Correct Answer & Explanation

. Levofloxacin.


Explanation

For staphylococcal PJI (including coagulase-negative Staphylococci), a fluoroquinolone (like ciprofloxacin or levofloxacin) is often chosen to combine with rifampin for oral suppressive or prolonged post-DAIR therapy, due to its good bone penetration and synergy with rifampin against biofilm. However, given the options, Levofloxacin is the appropriate fluoroquinolone. Doxycycline can also be used but Levofloxacin is a more common and robust choice in this context. Cephalexin and clindamycin are typically less preferred for suppressive therapy with rifampin due to resistance profiles or less optimal synergy. Metronidazole has no activity against staphylococci.

Question 12618

Topic: Infection, Pharmacology & VTE

What is the recommended minimum duration of antibiotic therapy for a low-virulence PJI (e.g., CoNS) treated with DAIR and polyethylene exchange?

. 1 week IV + 2 weeks oral.
. 2 weeks IV + 4 weeks oral.
. 2-4 weeks IV + 3-6 months oral.
. 6-8 weeks IV only.
. 12 months oral only.

Correct Answer & Explanation

. 2-4 weeks IV + 3-6 months oral.


Explanation

For low-virulence organisms treated with DAIR, the typical recommendation is 2-4 weeks of targeted intravenous antibiotics, followed by a prolonged course of oral antibiotics for 3-6 months. This extended duration of oral suppressive therapy is crucial to prevent recurrence given the challenges of eradicating biofilm with implant retention. Shorter durations are associated with higher failure rates.

Question 12619

Topic: Infection, Pharmacology & VTE

What is the primary concern regarding the use of systemic fluoroquinolones (e.g., ciprofloxacin, levofloxacin) in combination with rifampin for Staphylococcal PJI?

. Lack of efficacy against Staphylococci.
. High incidence of renal toxicity.
. Rapid development of resistance if used as monotherapy and drug interactions with rifampin.
. Poor bone penetration.
. High rates of anaphylaxis.

Correct Answer & Explanation

. Rapid development of resistance if used as monotherapy and drug interactions with rifampin.


Explanation

While fluoroquinolones are effective against many Staphylococci and have good bone penetration, the primary concern when used in combination with rifampin is the rapid development of resistance if the fluoroquinolone is used as monotherapy, or if rifampin is not introduced simultaneously with a companion drug. Also, rifampin is a potent inducer of cytochrome P450 enzymes, leading to numerous drug-drug interactions that must be carefully managed. Renal toxicity is more associated with aminoglycosides and vancomycin. Anaphylaxis is not a primary concern for fluoroquinolones. Lack of efficacy is incorrect as they are often used in this setting.

Question 12620

Topic: Surgical Anatomy & Approaches

What is the recommended approach for managing a PJI caused by multiple organisms (polymicrobial infection) versus a monomicrobial infection?
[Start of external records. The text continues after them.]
(** [encoding/json] resolves fields that share a key.  All fields of the
    structs below are declared directly in the struct (none is promoted from
    an embedded struct), so they sit at the same depth and the rule is: a key
    used by one field belongs to it; a key used by several fields belongs to
    the only tagged one among them, and to none of them when there are
    several tagged ones or none.  The dropped fields are skipped silently. *)
Definition sameKey (f g : StructField) : bool := String.eqb (jsonName f) (jsonName g).

Definition dominantField (fs : list StructField) (i : nat) (f : StructField) : bool :=
  match filter (fun ig => sameKey f (snd ig)) (combine (seq 0 (List.length fs)) fs) with
  | [_] => true
  | group =>
      match filter (fun ig => tagged (snd ig)) group with
      | [(j, _)] => (i =? j)%nat
      | _ => false
      end
  end.

Definition typeFields (fs : list StructField) : list StructField :=
  map snd (filter (fun ig => dominantField fs (fst ig) (snd ig))
                  (combine (seq 0 (List.length fs)) fs)).

(** The members written for a struct: the surviving fields in declaration
    order, without those that are empty and marked [omitempty]. *)
Definition marshalFields (fs : list StructField) : list (string * json) :=
  map (fun f => (jsonName f, marshalValue (fieldValue f)))
      (filter (fun f => negb (omitEmpty f && isEmptyValue (fieldValue f)))
              (typeFields fs)).

Definition marshalStruct (fs : list StructField) : json := JObject (marshalFields fs).

Definition keys (j : json) : list string :=
  match j with
  | JObject ms => map fst ms
  | _ => []
  end.


(** ** The structs of the activities service *)

Module Participants.
Record t : Type := mk {
  PersonID : Z;
  PrimaryFlag : bool
}.
End Participants.

(** [Activity]; the fields of type [interface{}] hold whatever document the
    remote side sent. *)
Module Activity.
Record t : Type := mk {
  Id : Z;
  Type_ : string;
  Duration : string;
  Subject : string;
  CompanyID : Z;
  UserID : Z;
  Done : bool;
  DueDate : string;
  DueTime : string;
  AddTime : string;
  MarkedAsDoneTime : string;
  OrgID : Z;
  PersonID : Z;
  DealID : Z;
  ActiveFlag : bool;
  UpdateTime : string;
  ConferenceMeetingClient : option json;
  ConferenceMeetingURL : option json;
  ConferenceMeetingID : Z;
  BusyFlag : bool;
  PublicDescription : string;
  Location : string;
  UpdateUserID : Z;
  SourceTimezone : string;
  LeadID : Z;
  LocationSubpremise : option json;
  LocationStreetNumber : Z;
  LocationRoute : string;
  LocationSublocality : string;
  LocationLocality : string;
  LocationAdminAreaLevel1 : string;
  LocationAdminAreaLevel2 : string;
  LocationCountry : string;
  LocationPostalCode : string;
  LocationFormattedAddress : string;
  ProjectID : Z
}.
End Activity.

Module ActivityResponse.
Record t : Type := mk {
  Success : bool;
  Data : Activity.t
}.
End ActivityResponse.

(** [ActivitiesReponse] (spelled as in the source); [AdditionalData] is
    declared in another file of the package. *)
Module ActivitiesReponse.
Record t (AdditionalData : Type) : Type := mk {
  Success : bool;
  Data : list Activity.t;
  AdditionalData_ : AdditionalData
}.
End ActivitiesReponse.

(** [ActivitiesCreateOptions], used by both [Create] and [Update].  [uint] and
    [uint8] fields are non-negative integers; [Participants] is an
    [interface{}]. *)
Module ActivitiesCreateOptions.
Record t : Type := mk {
  Subject : string;
  Done : Z;
  Type_ : string;
  DueDate : string;
  DueTime : string;
  Duration : string;
  UserID : Z;
  DealID : Z;
  PersonID : Z;
  Participants : option json;
  OrgID : Z
}.

(** The declaration as the JSON encoder reads it, field by field with the
    [json] tag of each.  [UserID] and [DealID] carry the same tag. *)
Definition fields (o : t) : list StructField :=
  [ mkField "Subject" (Some ("subject", true)) (GoString (Subject o));
    mkField "Done" (Some ("done", true)) (GoUint (Done o));
    mkField "Type" (Some ("type", true)) (GoString (Type_ o));
    mkField "DueDate" (Some ("due_date", true)) (GoString (DueDate o));
    mkField "DueTime" (Some ("due_time", true)) (GoString (DueTime o));
    mkField "Duration" (Some ("duration", true)) (GoString (Duration o));
    mkField "UserID" (Some ("user_id", true)) (GoUint (UserID o));
    mkField "DealID" (Some ("user_id", true)) (GoUint (DealID o));
    mkField "PersonID" (Some ("person_id", true)) (GoUint (PersonID o));
    mkField "Participants" (Some ("participants", true)) (GoIface (Participants o));
    mkField "OrgID" (Some ("org_id", true)) (GoUint (OrgID o)) ].

(** What [json.Marshal] writes for a pointer to the struct: [null] for the
    nil pointer, the object otherwise. *)
Definition marshal (p : option t) : json :=
  match p with
  | None => JNull
  | Some o => marshalStruct (fields o)
  end.
End ActivitiesCreateOptions.

(** ** The structs of [webhooks.go] *)

Module Webhook.
Record t (Time : Type) : Type := mk {
  ID : Z;
  CompanyID : Z;
  OwnerID : Z;
  UserID : Z;
  EventAction : string;
  EventObject : string;
  SubscriptionURL : string;
  IsActive : Z;
  AddTime : Time;
  RemoveTime : option json;
  Type_ : string;
  HTTPAuthUser : option json;
  HTTPAuthPassword : option json;
  AdditionalData : unit;
  LastDeliveryTime : Time;
  LastHTTPStatus : Z;
  AdminID : Z
}.
End Webhook.

Module Webhooks.
Record t (Time : Type) : Type := mk {
  Status : string;
  Success : bool;
  Data : list (Webhook.t Time)
}.
End Webhooks.

Module SingleWebhook.
Record t (Time : Type) : Type := mk {
  Status : string;
  Success : bool;
  Data : Webhook.t Time
}.
End SingleWebhook.

(** [WebhooksCreateOptions].  The types [EventAction] and [EventObject] are
    declared in another file of the package; they are parameters here, together
    with the Go value each of them is encoded from.  The struct declares [url]
    tags only, so the JSON encoder sees no tag at all. *)
Module WebhooksCreateOptions.
Record t (EventAction EventObject : Type) : Type := mk {
  SubscriptionUrl : string;
  EventAction_ : EventAction;
  DealProbability : EventObject;
  UserId : Z;
  HttpAuthUser : string;
  HttpAuthPassword : string
}.

Section Fields.
Variables EventAction EventObject : Type.
Variable eventActionValue : EventAction -> GoValue.
Variable eventObjectValue : EventObject -> GoValue.

Definition fields (o : t EventAction EventObject) : list StructField :=
  [ mkField "SubscriptionUrl" None (GoString (SubscriptionUrl o));
    mkField "EventAction" None (eventActionValue (EventAction_ o));
    mkField "DealProbability" None (eventObjectValue (DealProbability o));
    mkField "UserId" None (GoUint (UserId o));
    mkField "HttpAuthUser" None (GoString (HttpAuthUser o));
    mkField "HttpAuthPassword" None (GoString (HttpAuthPassword o)) ].

Definition marshal (p : option (t EventAction EventObject)) : json :=
  match p with
  | None => JNull
  | Some o => marshalStruct (fields o)
  end.
End Fields.
End WebhooksCreateOptions.

(** ** Types used by the services and declared elsewhere in the package *)

(** Modelled from the spec: the struct [PaginationParameters] is declared in
    another file; it carries the pagination parameters [limit] and [cursor]
    that [List] reads as [opts.Limit] and [opts.Cursor]. *)
Module PaginationParameters.
Record t : Type := mk {
  Limit : Z;
  Cursor : string
}.
End PaginationParameters.

(** Modelled from the spec: the struct [DeleteMultipleOptions] is declared in
    another file; [DeleteMultiple] fills its field [Ids], the ID filter. *)
Module DeleteMultipleOptions.
Record t : Type := mk {
  Ids : string
}.
End DeleteMultipleOptions.

(** Modelled from the spec: the helper [arrayToString] is declared in another
    file; it joins an ID list into a string, the decimal renderings of the IDs
    separated by the delimiter. *)
Fixpoint arrayToString (a : list Z) (delim : string) : string :=
  match a with
  | [] => ""
  | [x] => itoa x
  | x :: rest => itoa x ++ delim ++ arrayToString rest delim
  end.

(** [net/http]'s method names. *)
Definition MethodGet : string := "GET".
Definition MethodPost : string := "POST".
Definition MethodPut : string := "PUT".
Definition MethodDelete : string := "DELETE".

(** ** The client and the trace of its calls *)

Section Services.

(** Types declared outside the two files: [context.Context], the package's
    [Response], [Summary] and [AdditionalData], [time.Time], Go's [error],
    [http.Request], and the two event types of the webhook options. *)
Variables context Response Summary AdditionalData Time error Request : Type.
Variables EventAction EventObject : Type.

(** The third argument of [NewRequest] is an [interface{}]: the nil
    interface ([None] below) or a pointer to one of three structs.  [Update]
    passes its [opt] pointer as it received it, so that pointer may itself
    be nil. *)
Inductive QueryArg : Type :=
| QueryPagination (opts : PaginationParameters.t)
| QueryActivitiesCreateOptions (opt : option ActivitiesCreateOptions.t)
| QueryDeleteMultipleOptions (opt : DeleteMultipleOptions.t).

(** The fourth argument of [NewRequest], the body object. *)
Inductive BodyArg : Type :=
| BodyActivitiesCreateOptions (opt : option ActivitiesCreateOptions.t)
| BodyWebhooksCreateOptions (opt : option (WebhooksCreateOptions.t EventAction EventObject)).

(** The destination handed to [Do]: the address of a nil [record] pointer
    of one of five types, or nil. *)
Inductive Dest : Type :=
| DestSummary
| DestActivitiesReponse
| DestActivityResponse
| DestWebhooks
| DestSingleWebhook
| DestNil.

Definition payload (v : Dest) : Type :=
  match v with
  | DestSummary => Summary
  | DestActivitiesReponse => ActivitiesReponse.t AdditionalData
  | DestActivityResponse => ActivityResponse.t
  | DestWebhooks => Webhooks.t Time
  | DestSingleWebhook => SingleWebhook.t Time
  | DestNil => unit
  end.

(** A call of a client method, with its arguments and what it returned. *)
Inductive Event : Type :=
| EvNewRequest (method url : string) (opt : option QueryArg) (body : option BodyArg)
               (req : option Request) (err : option error)
| EvDo (ctx : option context) (req : option Request) (v : Dest)
       (resp : option Response) (err : option error).

Definition World : Type := list Event.

(** The two client methods.  Each returns a Go tuple whose components may
    each be nil; what a method answers may depend on everything that
    happened before (the network is outside the program).  [Do] receives
    [&record] with [record] nil and the first component of its answer is
    [record] afterwards.  [webhooks.go] calls [Do] without a context. *)
Record Client : Type := mkClient {
  NewRequest : World -> string -> string -> option QueryArg -> option BodyArg ->
               option Request * option error;
  Do : forall v : Dest, World -> option context -> option Request ->
       option (payload v) * option Response * option error
}.

(** [type service struct { client *Client }]; [ActivitiesService] and
    [WebhooksService] are both defined as [service]. *)
Record service : Type := mkService { client : Client }.

(** Computations that call the client: the trace is threaded through. *)
Definition M (A : Type) : Type := World -> A * World.

Definition ret {A : Type} (a : A) : M A := fun w => (a, w).

Definition bind {A B : Type} (m : M A) (k : A -> M B) : M B :=
  fun w => let (a, w') := m w in k a w'.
. Polymicrobial infections are generally easier to treat due to broader antibiotic susceptibility.
. Polymicrobial infections typically require a more aggressive surgical approach (e.g., two-stage revision) and broader antibiotic coverage.
. Monomicrobial infections always require implant removal, whereas polymicrobial can be treated with DAIR.
. The choice of antibiotics is simpler for polymicrobial infections.
. Polymicrobial infections carry a better prognosis than monomicrobial.
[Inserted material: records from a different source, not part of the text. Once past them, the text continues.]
(* ===== verification/Prelude.v ===== *)
(** * A verification of fiducia-node

    fiducia-node is the coordination engine of a cluster: clients call an HTTP
    API, a handler validates the request and turns it into a [Command], the
    command is committed to a Raft log, and every replica folds the log into
    its state with [StateMachine::apply_at].  Beside the API a runner fires due
    schedules.  This library models the path from an HTTP request through its
    gates and handler, the [Node] that routes it to a shard, the Raft group and
    its disks to the replicated state, back to the response or to a restored
    snapshot, and the runner, and proves what makes them correct.

    ** The parts and the files that model them

    All sources are under src/src/.  A file of this library is named after the
    part it models; a [Definition] has the name of the Rust item it translates.

    - [Prelude], [Json], [Text]: machine integers ([sat_add], [wrap_add], ...),
      results, finite maps, [serde_json] values and the string operations of
      the standard library.  A [HashMap] is a [gmap]; where the code iterates
      one, the order is a parameter ([HashOrder]).
    - [Fencing]: [next_token] and [mint_token_above] of state.rs.
    - [Fifo], [IndexedQueue]: indexed_queue.rs.  [Fifo] is the keyed queue as
      the rest of the program sees it (class [KeyedQueue]); [IndexedQueue] is
      the slab of linked nodes with its index and free list, which implements
      it; [QueueChecks] is the assertions a debug build makes about it.
    - [Cancellation], [Locks], [LockTheorems], [Semaphores],
      [SemaphoreTheorems]: attempt identities and tombstones, union locks and
      counting semaphores of state.rs.
    - [Registers], [Barriers], [Tasks], [Effects], [Handoffs], [Decisions],
      [Budgets], [Claims], [Idempotency], [Elections], [Services], [RateLimit],
      [Schedules]: the other primitives of state.rs, one file each; [Cron] is
      cron.rs.
    - [Command]: [enum Command] with its routing, its labels and the protocol
      gate.  [StateMachine]: [Store], [expire_due] and [apply_at], which
      dispatches to the components above.
    - [Authority], [MachineTheorems]: theorems about every committed log.
    - [Validate], [OrgScope], [LockApi]: validate.rs, org_scope.rs and the
      write handlers of locks.rs and semaphore.rs.
    - [Snapshot], [Restorable], [RestorableStore]: [snapshot], [restore] and
      [validate_restored] of state.rs, what they accept, and which stores clients
      can bring about.
    - [Views]: the read views [lock_snapshot_live_at],
      [semaphore_snapshot_live_at] and their inventories.
    - [RaftTypes], [RaftCallback], [RaftConfig]: the messages of transport.rs,
      the admission of replies (raft_callback.rs, raft_reply.rs, transport.rs),
      and the configuration of consensus.rs and peer_config.rs.
    - [Persist], [PersistTheorems]: persist.rs, the three files of a shard, the
      writes with every way they can fail, and recovery.
    - [ShardActor]: the shard actor of consensus.rs.  A method on [&mut self] is
      a function on the record [ShardActor]; the RPCs it spawns, the answers to
      clients and the published changes are collected in fields; the clocks and
      limits a call reads are its [Env].
    - [RaftSpec]: the abstract protocol, a history of terms, ballots and leaders'
      logs with a step relation, and its safety.  [RaftCoupling], [RaftMethods],
      [RaftLeading], [RaftFollowing]: each handler of the actor refines steps of
      it.  [RaftCluster]: the group of actors, disks and an unreliable network
      with restarts ([cluster_step]), and the refinement of whole runs.
    - [RaftMachine]: the state machine as the machine the actor replicates (class
      [Machine] with its law [MachineLaws]).  [RaftExample]: a record format, an
      executable scheduler and runs of a group of two.  [RaftTheorems],
      [RaftService]: what every run guarantees, for the group and for the service
      it replicates.  [RaftAck]: what the clients that wait are told, followed
      through every method and step.  [RaftDivergence]: a run that diverges.
    - [Reads]: the reads of the state machine and of the actor (consensus.rs), the
      routing of read requests and the status of a shard.  [Sharding]: what a
      command may change of what a read sees.  [Metrics]: metrics.rs.
    - [Http]: responses and their renderings (consensus.rs, validate.rs,
      org_scope.rs).  [NodeRouter]: [Node] of consensus.rs, a map of actors with
      the operations that route, fan out and merge.  [NodeExample]: a node of two
      shards.
    - [Net], [KvCrypto], [KvApi]: kv.rs, the host policy, protection at
      rest, the handlers and the change streams.  [Watches]: the watch handlers of
      kv.rs, election.rs and discovery.rs with the subscriptions of [Node].
    - [Handler]: handlers as programs, trees whose nodes are the calls on the node
      and whose branches are its answers ([serve] runs one).  [PrimitiveApi],
      [ScheduleApi], [DiscoveryApi], [ObserveApi]: the handlers of the primitives,
      of schedule.rs, of discovery.rs with its watch, and of observe.rs with the
      probes of main.rs.  [InternalAuth]: internal_auth.rs.  [LockIsolation]: the
      locks and semaphores of different owners do not meet.  [Tenancy]: the routes
      and gates of main.rs.  [ApiShape]: what they can answer.
    - [Routes]: what stands before the handlers, the routers nested under
      [/v1] with the bodies, queries and path parameters they extract, and the
      derived deserialisers of the types in them.  [RouteTheorems]: what they let
      through, and a request for every call they let through.
    - [PeerApi]: the plane between the nodes, raft_api.rs, its listener in main.rs
      and the HTTP side of transport.rs.
    - [ScheduleRunner], [FiringLoop]: schedule_runner.rs, one delivery and the
      machine of sweeps and concurrent deliveries.  [ApiExample]: concrete runs of
      the API and the runner.

    A component's state is a record or a map of records with the fields of the
    source, and each command is a function from the state, the revision and the
    log entry's clock to the new state and the JSON answer.  The lock and
    semaphore commands, which also mint tokens and remember cancellations, work
    on the part of [Store] they touch ([LockCtx], [SemCtx]).

    ** What is shown

    - Locks: grants never share a key after any log, acquiring is all or
      nothing, nobody is overtaken, promotion leaves no grantable waiter
      behind, stale tokens are refused, retries change nothing and a confirmed
      cancellation is final; a read shows a grant exactly when it is live.
    - Semaphores: limits hold, promotion is exactly FIFO; but the sweep over
      several semaphores depends on the iteration order of a hash map.
    - Fencing: no two authorities of any primitives ever carry the same token,
      and later authority outranks earlier authority.
    - Snapshots: an accepted snapshot is consistent, a snapshot restores to the
      store it was taken from, and every store that client requests bring about
      is restorable as long as the scoped keys fit and attempts keep their
      identities apart; three reachable states that are not restorable are
      exhibited.
    - Tenancy: key spaces of organisations are disjoint, every route proposes and
      reads in the space of its caller only, what one organisation writes does not
      show in the reads of another (its locks and semaphores are left as the sweep
      of the clock leaves them), and responses never show a foreign identity.
    - The API: the gate in front of it fails closed, every request is answered by
      a JSON object under one of six codes, pages of schedules lose and repeat
      nothing, and readiness means that every shard serves.  The extractors admit
      exactly the calls whose arguments fit the types of the handlers.
    - The node: a key is served by the shard its writes go to, listings over all
      shards are exactly the live entries, in order and once each.
    - Configuration values: what is sealed, by the keyring or by Vault, opens again
      under every configuration that keeps the key, and nothing is stored in the
      clear by accident.
    - Watches: every change of a key, an election or a service is published on the
      shard its watches listen to and shown by them, a watch of a key has no silent
      gap, and the watch of a service ends with what was read last.
    - The queue: the slab behaves as the keyed list, and the assertions of a debug
      build are exactly its invariant, so they never fire.
    - The runner: no fire is delivered twice at a time, never more deliveries than
      permits, none without a committed claim or a pending run; interrupted
      deliveries are taken up again; a delivery ends within its attempts and goes
      to no internal host.
    - The other primitives: single winners of compare-and-set, fenced workers,
      approvals before commits, rightful winners of decisions, budget ceilings,
      replayed results, increasing leadership tokens, a refined service
      registry, exact sliding windows, the first matching cron minute, the
      Gregorian calendar, fires claimed once, stable barriers and settled
      claims.
    - The log protocol: commands are rewritten or refused by the gate, and the
      protocol of a shard never regresses.
    - The peer plane: a call reaches the actor of its shard or nobody, the sender
      learns that actor's reply or nothing, and a closed gate lets nothing through,
      which is what the network of the Raft group allows.
    - The Raft group: every run of actors, disks and network is a run of the
      abstract protocol; one leader per term, one vote per member and term,
      matching logs, complete leaders, committed entries that never change, one
      sequence of applied commands, batches within their limits, commits that a
      majority's acknowledgement completes.  The theorems about whole runs assume
      that a delivered append request does not move the follower's commit index
      past the entries it carries (or the follower's log ends in the leader's
      term); the code does not ensure this, and [RaftDivergence] exhibits a run
      in which it fails and two members commit different entries.
    - Durability: memory never runs ahead of the disk, a restart resumes term,
      vote, log, commit index and state, a failed write leaves a member closed
      until it restarts.
    - The service: fencing tokens stay ordered across replicas, failovers and
      restarts; a client that is told [Ok] is told the result of its own command
      at its committed place in the log, which no later leader and no member
      changes.

    ** Fuel

    The loops of the program are bounded by data: a promotion round removes a
    queue entry, so the length of the queue is enough fuel (and
    [lock_promote_steps] shows that the loop then ends in a settled table); a
    walk over the slab visits each node once; the cron search runs over the
    minutes of the horizon the code itself has; the apply loop of the actor runs
    with the distance between commit and applied index, which
    [apply_loop_terminates] shows to be enough; the attempt loop of a delivery
    runs with the attempts that are left, and a sweep claims at most sixteen fires
    of a schedule, as the code does.

    ** Left out

    Start-up and listeners, content types, body limits and the wording of a refused
    extraction, telemetry and trace headers, log lines, keep-alive comments, the
    in-process loopback between actors that the tests use and the JSON of the
    metrics route; a peer timeout is a lost message.  A broadcast is the sequence
    of what its receiver gets; channels, timers and tasks are the scheduling of the
    step relations.  The group of the cluster theorems has at least two members;
    single-member shards run the same actor.  Terms, log indices and request
    numbers are assumed not to reach the end of [u64] in whole runs ([roomy]).  A
    crash is a failed write followed by a restart; the operating system keeps what
    [fsync] confirmed and renames atomically.  SHA-256, AES-GCM, base64, the URL
    parser, header values, the routing crate and [serde_json] are parameters
    ([External], [Crypto], [UrlLib], [UrlSegments], [HeaderLib], [Routing],
    [Scoping], [ShardMap], [Serde], [DiskFormat], [Wire], [PeerJson], [PathLib] for
    percent decoding and [FloatJson] for the text of floats) with the laws the code
    relies on stated where they are used.  Doubles are the IEEE operations of the
    standard library's [SpecFloat]; single-precision numbers are only stored and
    returned. *)

From stdpp Require Export sorting gmap strings.
From stdpp Require Export list.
Correct Answer & Explanation

. Polymicrobial infections typically require a more aggressive surgical approach (e.g., two-stage revision) and broader antibiotic coverage.


Explanation

Polymicrobial infections are generally more challenging to treat than monomicrobial infections and are associated with a poorer prognosis. They often require a more aggressive surgical approach (typically two-stage revision) and broader, carefully selected antibiotic coverage to target all identified organisms. Their complexity makes them harder to eradicate. DAIR is less likely to succeed. Monomicrobial infections by virulent organisms can also necessitate implant removal. The choice of antibiotics is more complex, not simpler.